Höcherl: Bei den technologischen Innovationen holen wir inzwischen gut auf, dennoch wollen weitere digitale Dienste und Anwendungen eingeführt und dann skaliert werden. Deshalb wünsche ich mir eine Intensivierung der kulturellen Innovationen. Damit meine ich mehr kollektiven Austausch zu den positiven Effekten und Vorteilen der ergänzenden Digitalen Medizin, die die Nutzerinnen und Nutzer und deren Use Cases noch stärker in den Mittelpunkt rücken. Dazu gehört auch, die Einbettung in die Anwendungsprozesse stärker zu fokussieren und die Anwendung für die Nutzer weiter zu erleichtern. Diese positiven Erfahrungen werden dazu führen, dass digitale Anwendungen und Services in der Breite noch mehr Akzeptanz finden und genutzt werden. Schließlich sind zufriedene Nutzerinnen und Nutzer die Basis für eine erfolgreiche Digitalisierung in der gesundheitlichen Versorgung.

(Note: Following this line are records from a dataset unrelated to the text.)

(* ===== verification/ReportTable.v ===== *)
(** * The report as a table ([harness/summarize.py])

    [main] renders a report, given as text with or without the lines the driver prints
    around it.  It takes the fields of the decoded report one by one, so a report that lacks
    one ends it with an exception, after what was printed before. *)

From stdpp Require Import prelude gmap strings.
From Stdlib Require Import Ascii.
From S2P Require Import Prelude PyDict PyStr Json PyText Base64 Utf8 CausalCheck PeerRuntime LogWire Driver DriverFacts Report.

Local Open Scope string_scope.
Local Open Scope list_scope.

Definition rule74 : string := String.concat "" (repeat "=" 74).

(** [f"{d[k]}"] *)
Definition text_of (k : string) (d : json) : result string := v ← read k d; mret (py_str v).
(** [f"{d.get(k)}"] *)
Definition got (k : string) (d : json) : result string := v ← get_or JNull k d; mret (py_str v).
(** [f"{d[k]:>n}"] *)
Definition column (n : nat) (k : string) (d : json) : result string := read k d ≫= py_format AlignRight n.

Definition table_header : string :=
  pad AlignLeft 12 "pod" +:+ pad AlignRight 7 "sent" +:+ pad AlignRight 11 "delivered" +:+ pad AlignRight 7 "dupes" +:+
  pad AlignRight 9 "missing" +:+ pad AlignRight 6 "viol" +:+ pad AlignRight 9 "p50ms" +:+ pad AlignRight 9 "p95ms".

(** A line of the table. *)
Definition table_line (row : json) : result string :=
  rl ← read "latency_remote" row;
  pod ← (read "pod" row ≫= py_format AlignLeft 12);
  sent ← column 7 "sent" row; delivered ← column 11 "delivered" row; dupes ← column 7 "duplicates" row;
  missing ← column 9 "missing" row; viol ← column 6 "violations" row;
  p50 ← text_of "p50_ms" rl; p95 ← text_of "p95_ms" rl;
  mret (pod +:+ sent +:+ delivered +:+ dupes +:+ missing +:+ viol +:+ pad AlignRight 9 p50 +:+ pad AlignRight 9 p95).

(** A line about a violation. *)
Definition violation_line (v : json) : result string :=
  pod ← text_of "pod" v; seq ← text_of "seq" v; kind ← text_of "kind" v; detail ← text_of "detail" v; held ← text_of "held_ms" v;
  mret ("  " +:+ pod +:+ " seq=" +:+ seq +:+ " " +:+ kind +:+ ": " +:+ detail +:+ " (held " +:+ held +:+ " ms)").

(** [print(f"...")]: nothing is printed when the text cannot be made. *)
Definition print_text (r : result string) : M (list string) unit := l ← lift r; print l.

Definition config_line (cfg : json) : result string :=
  p ← text_of "peers" cfg; s ← text_of "senders" cfg; m ← text_of "messages_total" cfg; r ← text_of "rate_per_sender" cfg;
  mret ("peers=" +:+ p +:+ "  senders=" +:+ s +:+ "  messages=" +:+ m +:+ "  rate/sender=" +:+ r +:+ "/s").

Definition convergence_line (conv : json) : result string :=
  ok ← got "converged" conv; sec ← got "seconds" conv; why ← get_or JNull "reason" conv;
  mret ("convergence           : " +:+ ok +:+ " after " +:+ sec +:+ " s" +:+
        (if truthy why then "  [" +:+ py_str why +:+ "]" else "")).

(** [a.get('violating_deliveries', '?')] and the total. *)
Definition violations_line (a : json) : result string :=
  d ← get_or (JStr "?") "violating_deliveries" a; t ← text_of "violations_total" a;
  mret ("CAUSAL VIOLATIONS     : " +:+ py_str d +:+ " deliveries out of order (" +:+ t +:+ " entries)").

(** [a['violations_by_kind'] or '{}'] *)
Definition by_kind_line (a : json) : result string :=
  k ← read "violations_by_kind" a;
  mret ("  by kind             : " +:+ (if truthy k then py_str k else "{}")).

Definition latency_lines (lat : json) : list (result string) :=
  [(n ← text_of "count" lat; mret ("end-to-end latency (remote deliveries, n=" +:+ n +:+ ")"));
   (p50 ← text_of "p50_ms" lat; p95 ← text_of "p95_ms" lat; p99 ← text_of "p99_ms" lat; mx ← text_of "max_ms" lat;
    mret ("  p50 " +:+ p50 +:+ " ms   p95 " +:+ p95 +:+ " ms   p99 " +:+ p99 +:+ " ms   max " +:+ mx +:+ " ms"))].

(** [raw] is what stands between the marks, if there are any. *)
Definition strip_marks (raw : string) : string :=
  match report_body raw with Some body => body | None => raw end.

Definition first_violations (samples : json) : M (list string) unit :=
  if truthy samples then
    print (String line_end "first violations:");;
    vs ← lift (py_iter_first 8 samples);
    forM vs (λ v, print_text (violation_line v))
  else mret ().

Definition print_table (report a cfg : json) : M (list string) unit :=
  print rule74;;
  print_text (config_line cfg);;
  print rule74;;
  print_text (w ← got "ready_wait_s" report; mret ("ready wait            : " +:+ w +:+ " s"));;
  print_text (w ← got "send_wall_s" report; t ← got "send_throughput_msg_s" report;
              mret ("origination wall      : " +:+ w +:+ " s (" +:+ t +:+ " msg/s offered)"));;
  conv ← lift (get_or (JObj []) "convergence" report);
  print_text (convergence_line conv);;
  print "";;
  print_text (n ← text_of "messages_sent" a; mret ("messages sent         : " +:+ n));;
  print_text (e ← text_of "expected_deliveries" a; n ← text_of "messages_sent" a; p ← text_of "peers" a;
              mret ("expected deliveries   : " +:+ e +:+ "  (" +:+ n +:+ " x " +:+ p +:+ " peers)"));;
  print_text (d ← text_of "total_delivered" a; mret ("actual deliveries     : " +:+ d));;
  print_text (violations_line a);;
  print_text (by_kind_line a);;
  print_text (h ← text_of "violations_past_holdback_timeout" a;
              mret ("  of which held >5s   : " +:+ h +:+ " (hold-back timeout releases)"));;
  lat ← lift (read "latency_remote_all_peers" a);
  print "";;
  forM (latency_lines lat) print_text;;
  print "";;
  print table_header;;
  rows ← lift (read "per_pod" a ≫= py_iter);
  forM rows (λ row, print_text (table_line row));;
  samples ← lift (read "violation_samples" a);
  first_violations samples.

(** [main] on the text of the file or the standard input. *)
Definition main (raw : string) : M (list string) Z :=
  report ← lift (of_option JSONDecodeError (loads (strip_marks raw)));
  a ← lift (read "analysis" report);
  cfg ← lift (read "config" report);
  print_table report a cfg;;
  mret 0%Z.

(** ** The table of a driver's report *)

(** A value that may be missing, as it is printed. *)
Definition ms_text (o : option Z) : string := py_str (opt_wire ms_json o).
Definition nat_text (n : nat) : string := string_of_Z (Z.of_nat n).

(** The line of a pod, from the checker's row. *)
Definition row_text (r : PodRow) : string :=
  pad AlignLeft 12 (row_pod r) +:+ pad AlignRight 7 (nat_text (row_sent r)) +:+ pad AlignRight 11 (nat_text (row_delivered r)) +:+
  pad AlignRight 7 (nat_text (row_duplicates r)) +:+ pad AlignRight 9 (nat_text (row_missing r)) +:+
  pad AlignRight 6 (nat_text (row_violations r)) +:+ pad AlignRight 9 (ms_text (p50 (row_latency r))) +:+
  pad AlignRight 9 (ms_text (p95 (row_latency r))).

Definition violation_text (v : Violation) : string :=
  "  " +:+ v_pod v +:+ " seq=" +:+ string_of_Z (v_seq v) +:+ " " +:+ v_kind v +:+ ": " +:+ v_detail v +:+ " (held " +:+
  ms_text (v_held_ms v) +:+ " ms)".

Definition verdict_text (a : Analysis) : string :=
  "CAUSAL VIOLATIONS     : " +:+ nat_text (violating_deliveries a) +:+ " deliveries out of order (" +:+
  nat_text (violations_total a) +:+ " entries)".

Definition samples_text (vs : list Violation) : list string :=
  match vs with [] => [] | _ => String line_end "first violations:" :: (violation_text <$> take 8 vs) end.

(** The lines from the header of the table on. *)
Definition table_text (a : Analysis) : list string :=
  "" :: table_header :: (row_text <$> per_pod a) ++
  samples_text (violation_samples a).

Lemma table_line_row r : table_line (row_to_json r) = Ok (row_text r).
Proof. reflexivity. Qed.

Lemma violation_line_text v : violation_line (violation_to_json v) = Ok (violation_text v).
Proof. reflexivity. Qed.

Lemma violations_line_text a : violations_line (analysis_to_json a) = Ok (verdict_text a).
Proof. reflexivity. Qed.

(** *** Running a script that prints *)

Lemma print_run {B} l (k : unit → M (list string) B) out : (print l ≫= k) out = k () (out ++ [l]).
Proof. done. Qed.
Lemma print_text_run {B} r l (k : unit → M (list string) B) out : r = Ok l → (print_text r ≫= k) out = k () (out ++ [l]).
Proof. by intros ->. Qed.
Lemma lift_run {A B} r a (k : A → M (list string) B) out : r = Ok a → (lift r ≫= k) out = k a out.
Proof. by intros ->. Qed.
Lemma bind_assoc_run {S A B C} (m : M S A) (f : A → M S B) (g : B → M S C) s :
  ((m ≫= f) ≫= g) s = (m ≫= λ a, f a ≫= g) s.
Proof. rewrite !bind_run. by destruct (m s) as [[a|e] s']. Qed.

Lemma forM_print {A} (f : A → result string) (g : A → string) l out : (∀ x, x ∈ l → f x = Ok (g x)) →
  forM l (λ x, print_text (f x)) out = (Ok (), out ++ (g <$> l)).
Proof.
  revert out. induction l as [|x l IH]; intros out Hf; [cbn; by rewrite app_nil_r|].
  rewrite forM_cons. assert (print_text (f x) out = (Ok (), out ++ [g x])) as ->.
  { unfold print_text. by rewrite Hf by set_solver. }
  rewrite IH by set_solver. by rewrite <- app_assoc.
Qed.

Lemma print_violations vs out : forM (violation_to_json <$> vs) (λ v, print_text (violation_line v)) out =
  (Ok (), out ++ (violation_text <$> vs)).
Proof.
  rewrite (forM_print _ (λ j, match violation_line j with Ok l => l | Raise _ => "" end)).
  - rewrite <- list_fmap_compose. done.
  - by intros x (y & -> & _)%list_elem_of_fmap.
Qed.

Lemma first_violations_run vs out : first_violations (JList (violation_to_json <$> vs)) out =
  (Ok (), out ++ samples_text vs).
Proof.
  unfold first_violations. destruct vs as [|v vs]; [cbn; by rewrite app_nil_r|].
  assert (truthy (JList (violation_to_json <$> v :: vs)) = true) as -> by done. cbn [samples_text].
  generalize (v :: vs). clear v vs. intros vs.
  rewrite print_run. cbn [py_iter_first]. rewrite <- fmap_take.
  rewrite (lift_run _ _ _ _ (eq_refl (Ok (violation_to_json <$> take 8 vs)))), print_violations. by rewrite <- app_assoc.
Qed.

Lemma convergence_line_ok c : ∃ l, convergence_line (convergence_to_json c) = Ok l.
Proof. unfold convergence_line, convergence_to_json. destruct (reason c); by eexists. Qed.

Definition latency_text (l : LatencyStats) : list string :=
  ["end-to-end latency (remote deliveries, n=" +:+ nat_text (l_count l) +:+ ")";
   "  p50 " +:+ ms_text (p50 l) +:+ " ms   p95 " +:+ ms_text (p95 l) +:+ " ms   p99 " +:+ ms_text (p99 l) +:+ " ms   max " +:+
   ms_text (l_max l) +:+ " ms"].

Lemma print_latency l out : forM (latency_lines (latency_to_json l)) print_text out = (Ok (), out ++ latency_text l).
Proof.
  etransitivity; [apply (forM_print (λ r, r) (λ r, match r with Ok l => l | Raise _ => "" end))|done].
  intros x Hx. repeat (apply elem_of_cons in Hx as [->|Hx]; [done|]). by apply not_elem_of_nil in Hx.
Qed.

Lemma print_rows rows out : forM (row_to_json <$> rows) (λ row, print_text (table_line row)) out =
  (Ok (), out ++ (row_text <$> rows)).
Proof.
  rewrite (forM_print _ (λ j, match table_line j with Ok l => l | Raise _ => "" end)).
  - by rewrite <- list_fmap_compose.
  - by intros x (y & -> & _)%list_elem_of_fmap.
Qed.

Ltac print_step := first
  [rewrite print_run|erewrite print_text_run by reflexivity|erewrite lift_run by reflexivity].

Lemma print_table_run args dump r out : ∃ head,
  print_table (report_to_json args dump r) (analysis_to_json (analysis r)) (config_to_json args) out =
    (Ok (), out ++ head ++ table_text (analysis r)) ∧
  verdict_text (analysis r) ∈ head ∧ length head = 16.
Proof.
  unfold print_table. do 5 print_step. erewrite lift_run by reflexivity.
  destruct (convergence_line_ok (convergence r)) as [l Hl]. erewrite print_text_run by exact Hl.
  do 4 print_step. rewrite (print_text_run _ _ _ _ (violations_line_text (analysis r))).
  do 4 print_step. set (o := (out ++ _)) at 1.
  rewrite bind_run, print_latency. do 2 print_step. unfold o. clear o.
  erewrite lift_run by reflexivity. rewrite bind_run, print_rows. erewrite lift_run by reflexivity. rewrite first_violations_run.
  rewrite <- !app_assoc. eexists [_; _; _; _; _; _; _; _; _; _; _; _; _; _; _; _].
  unfold table_text, latency_text. cbn [app].
  split; [do 2 f_equal; repeat (apply f_equal2; [reflexivity|]); reflexivity|]. split; [|done]. do 10 apply list_elem_of_further. apply list_elem_of_here.
Qed.

Lemma summary_run raw args dump r : loads (strip_marks raw) = Some (report_to_json args dump r) → ∃ head,
  main raw [] = (Ok 0%Z, head ++ table_text (analysis r)) ∧ verdict_text (analysis r) ∈ head ∧ length head = 16.
Proof.
  intros E. unfold main. rewrite E. do 3 (erewrite lift_run by reflexivity).
  destruct (print_table_run args dump r []) as (head & Ep & Hv & Hl). exists head. split; [|done].
  rewrite bind_run, Ep. done.
Qed.


Module TableDemo.
Import DriverDemo ReportDemo.

End TableDemo.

TK: Herr Höcherl, Sie sind ein vielbeschäftigter Mann. Haben Sie da noch Zeit für Freizeitaktivitäten? Wenn ja, verraten Sie uns welche, eher an frischer Luft oder mit einem guten Buch und einem Glas Rotwein?
Höcherl: Wie viele von den Leser:Innen sitze ich berufsbedingt zu viel, daher sind Familienaktivitäten und Sport in der Natur eine sehr willkommene Abwechslung.